Hudson’s Mud Bugger

I have handed out quite a few of these flies over the past few months. So, I guess it’s time to share it with everyone else.

This is, without a doubt, my “go to” pattern for carp. This fly was tied with carp in mind, but it works great for other species too – largemouth bass, smallmouth bass, trout, catfish, walleye, and even bonefish. For the latter, I tie it in lighter colors and add some legs – Hudson’s Sand Bugger.

Update: Here’s a link to the Hudson’s Sand Bugger - and variations of this fly -


The pattern is easy to tie, and it slays carp. So, let’s get started…

Materials for Hudson’s Mud Bugger:

Hook: Gamakatsu SL45 #4-8
Thread: Danville 3/0, black
Eyes: Large bead chain, black
Tail: Turkey biot quills, green (also try brown or black)
Hackle: Whiting Bugger Pack, grizzly olive (also try grizzly brown or black)

Optional: .025 lead wire for extra weight and/or lead eyes


Step 1: Tie in the bead chain directly behind the hook eye leaving only enough room to whip finish at the end. I apply a spot of Zap-A-Gap to solidly anchor the eyes. This is a pretty durable fly, so let’s just make it bomb-proof.

Optional: If you plan to fish this in a river or deep, you’ll want to add 12-14 twists of 0.25 lead wire to the hook shank. Otherwise leave off the extra weight as the large bead chain is enough for most shallow still water applications. With or without the extra weight, this fly has a nice soft entry into the water.

Step 1

Step 2: Wrap the thread a bit past the bend of the hook, and build a small thread ball. This helps keep the turkey biots splayed out for a consistent presentation.

Step 2

Step 3: Clip two small sections from the turkey feather.

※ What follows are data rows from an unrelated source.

(** Claim C6 as stated fails on a long column number: "A" followed by
    4300 zeros and "1" names row 0 and column number 1, both within the
    48-well plate, as "A1" does; yet [int] refuses its 4301 digits, and
    [well_position_machine] raises that [ValueError] instead of returning
    the position of the well. *)
Lemma well_position_machine_long_number :
  let plate := MkInstance LABWARE_48WELL_10MM (MkDeckSlot "4" 242.1 170)
                 "plate" new_Deck in
  let ds := (zeros 4300 ++ "1")%string in
  (is_letter "A" = true /\ all_digits ds = true) /\
  (row_index "A" = 0 /\ column_number ds = 1) /\
  (rows (type_ plate) = 6 /\ cols (type_ plate) = 8) /\
  well_position_machine plate (PStr "A1") = inr (190.22, 132.96)%float /\
  well_position_machine plate (PStr (String "A" ds)) = inl (IntLiteralError ds).
Proof. by vm_compute. Qed.

(** Claim C7.  A command sent with the acknowledgement wait enabled, on an
    open port:
    - fails with the firmware error exactly when the wait reaches a line
      holding the error marker, every event before it being passed over (no
      success line, no error line, timeout not elapsed);
    - when the timeout elapses on an event with neither marker, the events
      before it being passed over, it returns normally and logs the warning;
    - raises nothing but the firmware error: a timeout is never an
      exception. *)
Theorem send_gcode_wait_outcomes (g : gcode) (tmo : option float) (r : Robot) :
  ser_open r = true ->
  ((exists l, fst (send_gcode g true tmo r) = Raised (FirmwareError l)) <->
   (exists pre ev post,
       rx r = pre ++ ev :: post /\
       forallb (passed_over (clock r) tmo) pre = true /\
       error_marker (line_of ev) = true)) /\
  (forall pre ev post,
      rx r = pre ++ ev :: post ->
      forallb (passed_over (clock r) tmo) pre = true ->
      neutral ev = true -> expired (clock r) tmo ev = true ->
      fst (send_gcode g true tmo r) = Done tt /\
      log (snd (send_gcode g true tmo r)) = log r ++ [timeout_warning]) /\
  (forall e, fst (send_gcode g true tmo r) = Raised e ->
             exists l, e = FirmwareError l /\ error_marker l = true).
Proof.
  intros Hopen.
  assert (Hrun : send_gcode g true tmo r
                 = drain_loop (S (length (rx r))) (clock r) tmo (push_tx g r)).
  { unfold send_gcode, _write_line, _ensure_connected, bind. by rewrite Hopen. }
  rewrite Hrun. split; [|split].
  - apply (drain_loop_fails_iff (rx r)); auto.
  - intros pre ev post Hrx Hpre Hneu Hexp.
    apply (drain_loop_times_out pre _ _ _ (push_tx g r) ev post); auto.
    simpl. rewrite Hrx. lia.
  - intros e. by apply (drain_loop_raises (rx r)).
Qed.

(** The claim at work: after a line of chatter the firmware reports an
    error, and the send fails with it; and a firmware that stays silent past
    the five seconds allowed makes the send warn and return. *)
Lemma send_gcode_wait_outcomes_witness :
  let chatter := Event ("echo:busy processing" ++ newline) 1 in
  let halted := Event ("Error:Printer halted" ++ newline) 2 in
  (fst (send_gcode G90 true (Some 5%float) (session [chatter; halted; ok_event]))
     = Raised (FirmwareError "Error:Printer halted")) /\
  (fst (send_gcode G90 true (Some 5%float) (session [chatter; silence 6; halted]))
     = Done tt /\
   log (snd (send_gcode G90 true (Some 5%float) (session [chatter; silence 6; halted])))
     = [timeout_warning]).
Proof.
  intros chatter halted. split.
  - destruct (send_gcode_wait_outcomes G90 (Some 5%float)
                (session [chatter; halted; ok_event]) eq_refl) as [[_ Hfail] _].
    destruct Hfail as [l Hl].
    + exists [chatter], halted, [ok_event]. repeat split; by vm_compute.
    + reflexivity.
  - destruct (send_gcode_wait_outcomes G90 (Some 5%float)
                (session [chatter; silence 6; halted]) eq_refl) as [_ [Hwarn _]].
    apply (Hwarn [chatter] (silence 6) [halted]); by vm_compute.
Defined.

(** Claim C8 at the failing input.  With [aspirate_z] and [dispense_z] set,
    to 0.0, the working height is not the one set but the bottom height
    170: [aspirate] and [dispense] descend to Z 170. *)
Theorem working_height_zero_falls_back :
  aspirate_z PLATE_Z0 = Some 0%float /\
  dispense_z PLATE_Z0 = Some 0%float /\
  or_else (aspirate_z PLATE_Z0) (bottom_z PLATE_Z0) = bottom_z PLATE_Z0 /\
  or_else (dispense_z PLATE_Z0) (bottom_z PLATE_Z0) = bottom_z PLATE_Z0 /\
  map render
    (emitted (aspirate 50 (PStr "1ml") (Some new_Deck) (PStr "4") PLATE_Z0 (PStr "A1")
                None None aspirate_feeds) (acking 7))
    = [ "G90"; "G1 X190.220 Y132.960 F7500"; "G1 Z170.000 F600"; "G91";
        "G1 U3.000 F200"; "G90"; "G1 Z158.000 F750" ] /\
  map render
    (emitted (dispense 50 (PStr "1ml") (Some new_Deck) (PStr "4") PLATE_Z0 (PStr "A1")
                None None aspirate_feeds) (acking 7))
    = [ "G90"; "G1 X190.220 Y132.960 F7500"; "G1 Z170.000 F600"; "G91";
        "G1 U-3.000 F200"; "G90"; "G1 Z158.000 F750" ].
Proof. repeat split; by vm_compute. Qed.

(** Claim C9, as the code has it.  [home_all] sends the plain homing line
    [G28] and then the single literal line [G1 U5 F200], and nothing else; it
    sends no mode line, so the plunger move is read in the mode the firmware
    is already in; and it returns normally when both waits are answered. *)
Theorem home_all_sends (timeout : option float) (m0 : mode) (r : Robot) :
  emitted (home_all timeout) r `prefix_of` [[Lit "G28"]; [Lit "G1 U5 F200"]] /\
  (fst (home_all timeout r) = Done tt ->
   emitted (home_all timeout) r = [[Lit "G28"]; [Lit "G1 U5 F200"]]) /\
  firmware_mode m0 (emitted (home_all timeout) r) = m0 /\
  (forall i, mode_at m0 (emitted (home_all timeout) r) i = m0) /\
  (ser_open r = true ->
   answers (clock r) [timeout; default_send_timeout] (rx r) = true ->
   fst (home_all timeout r) = Done tt).
Proof.
  pose proof (sends_home_all timeout r) as Hs.
  pose proof (sends_from_emitted_prefix _ _ _ Hs) as Hpre.
  split; [done|]. split; [apply (sends_from_done _ _ _ _ Hs)|].
  split; [|split].
  - by destruct (prefix_of_two _ _ _ Hpre) as [-> | [-> | ->]].
  - intros i. unfold mode_at.
    destruct (prefix_of_two _ _ _ Hpre) as [-> | [-> | ->]];
      by destruct i as [|[|[|i]]].
  - intros Hopen Hans. unfold answers in Hans.
    destruct (leftover _ _ _) as [[rest c]|] eqn:Hleft; [|done].
    destruct (completes_home_all timeout r rest c Hopen Hleft) as (r' & Hrun & _).
    by rewrite Hrun.
Qed.

(** Claim C9 as stated fails: in a session in absolute mode the plunger
    line after homing is the second of exactly two lines, no relative-mode
    line precedes it, and it is executed in absolute mode, as a move to
    U = 5, not as a relative move. *)
Lemma home_all_plunger_move_is_absolute :
  fst (home_all default_send_timeout (acking 2)) = Done tt /\
  map render (emitted (home_all default_send_timeout) (acking 2))
    = ["G28"; "G1 U5 F200"] /\
  emitted (home_all default_send_timeout) (acking 2) !! 1%nat
    = Some [Lit "G1 U5 F200"] /\
  mode_at Absolute (emitted (home_all default_send_timeout) (acking 2)) 1 = Absolute /\
  map render (emitted (move_relative 0 0 0 5 (Some 200%float) default_move_timeout)
                (acking 3))
    = ["G91"; "G1 U5.000 F200"; "G90"].
Proof. repeat split; by vm_compute. Qed.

Match them up evenly by the tips and tie onto either side of the hook just in front of the thread ball. The turkey feathers should extend outward past the tie in point approximately 3/4 to a full hook shank length.

Step 3

Step 4: Pull two feathers from the Bugger Pack that has fibers approximately 1 1/2 to 2x the hook gap. Strip off the fuzzy fibers and tie in just in front of the turkey biots. Wrap the thread all the way up to the eye.

Optional: Experiment with using one feather or two. I definitely use two feathers on a size 4 or 6 hook, but I sometimes just use one feather on a size 8 hook. Your call.

Step 4

Step 5: Palmer the hackle all the way (past the bead chain) up to the eye. I usually make a few wraps around the eyes if I have enough feather left. Anchor the feather down behind the eye and whip-finish.

Step 6:

Step 6: Now it’s time for a haircut. The head-stand effect of this fly is caused by the angle at which the hackle is trimmed. First run your fingers through the fly and get all the fibers sticking straight out. Take your scissors and start cutting as close as you can to the bead chain and eyes. You’ll want to angle your cut at an approximate 30-40 degree angle from the hook shank. After I’m done with the haircut, I’ll usually dab a bit of Hard as Hull head cement on the whip-finish.


That’s it.

What? You expected more?

Now tie them in different colors. The sky’s the limit. I found that olive green, brown, and black to be the most productive colors for carp. Legs are another addition that could be fun, but I’ve found I didn’t really need them.



If this fly works for you, I’d love to hear about it.